If the franchised dealer model does not evolve between now and 2030, dealers risk a decline in return on sales of between five and seven percentage points, which would drive every dealer in the country out of business.
Cristiano Carlutti, associate partner at McKinsey and Company, urged delegates at the Automotive Retail Congress to follow the lead of their manufacturer partners and prepare their business plans early for a future of connected mobility.
Carlutti, formerly a flagship development manager and vice-president of used sales for Fiat, and vice-president of sales and operation for Tesla in Europe, said retailers will lose key elements of the value chain if they fail to act.
“There are a lot of opportunities from digital sales and dealers’ embrace of apps to offer convenience to customers,” said Carlutti. “What we need to see more of is the dealers integrating more closely into the customers’ technology ecosystem.”

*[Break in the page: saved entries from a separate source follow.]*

(** * Certificate lifecycle orchestration for the nginx / certbot entrypoint

    A shallow embedding of [entrypoint.py]: the Python values, the file
    system and process environment it touches, its three classes
    ([Config], [Certbot], [Nginx]), its module-level functions, and the
    three threads of control ([main], [run_renewer], [obtain_cert]) as an
    interleaving transition system over one shared state.

    Conventions.
    - Python exceptions are the [Exc] outcome of the monad [M]; effects made
      before the exception was raised are kept.
    - A [threading.Lock] is a boolean ([true] = held).  [acquire] on a held
      lock is the [Block] outcome; [release] may be called by any thread and
      raises when the lock is not held.
    - Every source statement of a thread body is one atomic step, named by
      the source line it starts on.
    - External programs (nginx, certbot) are an oracle [world]: the n-th
      external command either cannot be launched or exits with a status and
      an output.
    - A path is the string the program spells; the file system maps paths to
      regular files or directories.  Opening a file for writing is assumed to
      find its parent directory (the configuration directory ships with the
      image).
    - The process has an exit status once the main thread has ended and
      every thread it started has ended too (none is a daemon).  The hook
      given to [atexit.register] is recorded; its run at interpreter exit,
      which only kills the processes still alive, is not part of the
      model. *)

From stdpp Require Import gmap strings list fin_maps pretty.
From Stdlib Require Import ZArith Ascii.

#[local] Open Scope string_scope.
#[local] Open Scope list_scope.
#[local] Open Scope Z_scope.
#[local] Open Scope stdpp_scope.

(** ** Module-level constants *)

Definition TLS_CONFIG : string := "
server {{
    # Based on https://mozilla.github.io/server-side-tls/ssl-config-generator/
    # for Nginx 1.11.3

    listen 443 ssl http2;
    listen [::]:443 ssl http2;
    server_name {0};

    ssl_session_timeout 1d;
    ssl_session_cache shared:SSL:50m;
    ssl_session_tickets off;
    ssl_certificate {1};
    ssl_certificate_key {2};
    ssl_trusted_certificate {3};

    # intermediate configuration. tweak to your needs.
    ssl_protocols TLSv1 TLSv1.1 TLSv1.2;
    ssl_ciphers 'ECDHE-ECDSA-CHACHA20-POLY1305:ECDHE-RSA-CHACHA20-POLY1305:ECDHE-ECDSA-AES128-GCM-SHA256:ECDHE-RSA-AES128-GCM-SHA256:ECDHE-ECDSA-AES256-GCM-SHA384:ECDHE-RSA-AES256-GCM-SHA384:DHE-RSA-AES128-GCM-SHA256:DHE-RSA-AES256-GCM-SHA384:ECDHE-ECDSA-AES128-SHA256:ECDHE-RSA-AES128-SHA256:ECDHE-ECDSA-AES128-SHA:ECDHE-RSA-AES256-SHA384:ECDHE-RSA-AES128-SHA:ECDHE-ECDSA-AES256-SHA384:ECDHE-ECDSA-AES256-SHA:ECDHE-RSA-AES256-SHA:DHE-RSA-AES128-SHA256:DHE-RSA-AES128-SHA:DHE-RSA-AES256-SHA256:DHE-RSA-AES256-SHA:ECDHE-ECDSA-DES-CBC3-SHA:ECDHE-RSA-DES-CBC3-SHA:EDH-RSA-DES-CBC3-SHA:AES128-GCM-SHA256:AES256-GCM-SHA384:AES128-SHA256:AES256-SHA256:AES128-SHA:AES256-SHA:DES-CBC3-SHA:!DSS';
    ssl_prefer_server_ciphers on;

    # fetch OCSP records from URL in ssl_certificate and cache them
    ssl_stapling on;
    ssl_stapling_verify on;

    # Diffie-Hellman parameter for DHE ciphersuites, recommended 2048 bits
    ssl_dhparam /etc/ssl/certs/dhparam.pem;

    # HSTS (ngx_http_headers_module is required) (15768000 seconds = 6 months)
    add_header Strict-Transport-Security max-age=15768000;

    # A resolver must be set for resolving OCSP responder hostname
    resolver 8.8.4.4 8.8.8.8;

    # If there is a conf file, these directives will
    # be added into the server block. If there is
    # no include directive here then you need to
    # create a conf file mounted in a volume in
    # /etc/nginx/conf.d/custom/
    #
    # Note: adding duplicates to the directives defined
    # above will cause errors.
    {4}
}}
".

Definition PROXY_CONFIG : string := "
server {
    listen 443 ssl;
    server_name _;
    ssl_certificate /etc/nginx/ssl/nginx.crt;
    ssl_certificate_key /etc/nginx/ssl/nginx.key;
    location / {
        proxy_pass http://localhost;
    }
}
".

Definition LE_BASE_DIR : string := "/etc/letsencrypt/live".

Definition FULL_CHAIN : string := "fullchain.pem".

Definition PRIVATE_KEY : string := "privkey.pem".

Definition CHAIN : string := "chain.pem".

Definition NGINX_CMD : list string := ["nginx"; "-g"; "daemon off;"].

(** ** Python values and library functions the program relies on *)

(** The values an optional setting can hold: [os.getenv(key, False)] is
    either the default [False] or the string found in the environment. *)
Inductive pyval : Type :=
| PyNone
| PyBool (b : bool)
| PyStr (s : string).

(** Truth value testing, as done by [if x] and [not x]. *)
Definition truthy (v : pyval) : bool :=
  match v with
  | PyNone => false
  | PyBool b => b
  | PyStr s => negb (String.eqb s "")
  end.

Definition truthy_opt (o : option string) : bool :=
  match o with
  | None => false
  | Some s => negb (String.eqb s "")
  end.

(** [str(x)] for a value that is [None] or a string. *)
Definition py_str (o : option string) : string :=
  match o with
  | None => "None"
  | Some s => s
  end.

(** [sep.join(words)] *)
Fixpoint str_join (sep : string) (words : list string) : string :=
  match words with
  | [] => ""
  | [w] => w
  | w :: rest => w +:+ sep +:+ str_join sep rest
  end.

Definition startswith_sep (b : string) : bool :=
  match b with
  | String c _ => Ascii.eqb c "/"
  | EmptyString => false
  end.

Fixpoint endswith_sep (p : string) : bool :=
  match p with
  | EmptyString => false
  | String c EmptyString => Ascii.eqb c "/"
  | String _ r => endswith_sep r
  end.

(** One round of the loop of [posixpath.join]: an absolute component
    discards what came before; otherwise a separator is inserted unless the
    path so far is empty or already ends with one. *)
Definition join_component (path b : string) : string :=
  if startswith_sep b then b
  else if String.eqb path "" || endswith_sep path then path +:+ b
  else path +:+ "/" +:+ b.

Definition os_path_join (a : string) (p : list string) : string :=
  fold_left join_component p a.

Definition digit_index (c : ascii) : option nat :=
  let n := nat_of_ascii c in
  if (48 <=? n)%nat && (n <=? 57)%nat then Some (n - 48)%nat else None.

(** [template.format] applied to its arguments, for the replacement fields the program uses:
    [{}] (automatic numbering), [{N}] for one digit [N], and the escapes
    [{{] and [}}].  [None] stands for the [ValueError] / [IndexError] of a
    malformed template or a missing argument. *)
Fixpoint format_from (auto : nat) (t : string) (args : list string)
  : option string :=
  match t with
  | EmptyString => Some EmptyString
  | String c r =>
    if Ascii.eqb c "{" then
      match r with
      | EmptyString => None
      | String c1 r1 =>
        if Ascii.eqb c1 "{" then String c <$> format_from auto r1 args
        else if Ascii.eqb c1 "}" then
          match args !! auto with
          | Some a => String.app a <$> format_from (S auto) r1 args
          | None => None
          end
        else
          match r1 with
          | String c2 r2 =>
            if Ascii.eqb c2 "}" then
              match digit_index c1 with
              | Some i =>
                match args !! i with
                | Some a => String.app a <$> format_from auto r2 args
                | None => None
                end
              | None => None
              end
            else None
          | EmptyString => None
          end
      end
    else if Ascii.eqb c "}" then
      match r with
      | String c1 r1 =>
        if Ascii.eqb c1 "}" then String c <$> format_from auto r1 args
        else None
      | EmptyString => None
      end
    else String c <$> format_from auto r args
  end.

Definition str_format (t : string) (args : list string) : option string :=
  format_from 0 t args.

(** ** Exceptions, external commands, the file system *)

Inductive exn : Type :=
| SystemExit (code : Z)
| CalledProcessError (cmd : list string) (code : Z)
| OSError
| IOError
| ThreadError
| AttributeError
| TypeError
| ValueError.

(** What the world answers when a command is run. *)
Inductive cmd_result : Type :=
| Exited (code : Z) (output : string)
| NotLaunched.

Inductive node : Type :=
| File (content : string)
| Dir.

Inductive proc_state : Type :=
| Alive
| Gone.

Inductive lock : Type :=
| start_lock
| done_lock.

Inductive actor : Type :=
| MainThread
| RenewerThread
| ObtainThread
| NginxProcess.

Inductive log_level : Type :=
| INFO
| ERROR.

(** What an observer of the process can see, plus the lock operations. *)
Inductive event : Type :=
| EvLog (level : log_level) (msg : string)
| EvPopen (cmd : list string)
| EvCheckCall (cmd : list string)
| EvCheckOutput (cmd : list string)
| EvSleep (seconds : Z)
| EvThreadStart (t : actor)
| EvSighup
| EvAtexit
| EvAcquire (t : actor) (l : lock)
| EvRelease (t : actor) (l : lock).

#[global] Instance lock_eq_dec : EqDecision lock.
Proof. solve_decision. Defined.

#[global] Instance actor_eq_dec : EqDecision actor.
Proof. solve_decision. Defined.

He described the technologies driving a potentially disruptive mobility sector – autonomous, electric, connected and shared technologies – as “completely intersected”, saying that “each acts as an enabler to the other”.
He added: “Connectivity is the enabler of almost everything else.”
Investment in these technologies over the past five years has been “amazing”, he said, with much coming from non-manufacturers.
“What we are going to see is a significant disruption of the market. It may be five years from now, but it will happen,” said Carlutti.
But he added that European consumers remain far more loyal to manufacturer brands than their Asian equivalents.
Carlutti said dealers needed to acknowledge this – and their role as the “number one deciding factor” in a car sale – when developing their own solution to the challenges posed by new mobility.
“Customers now want to have an experience which is easy, convenient and seamless, from online to offline, and they want the transparency they get elsewhere,” he said.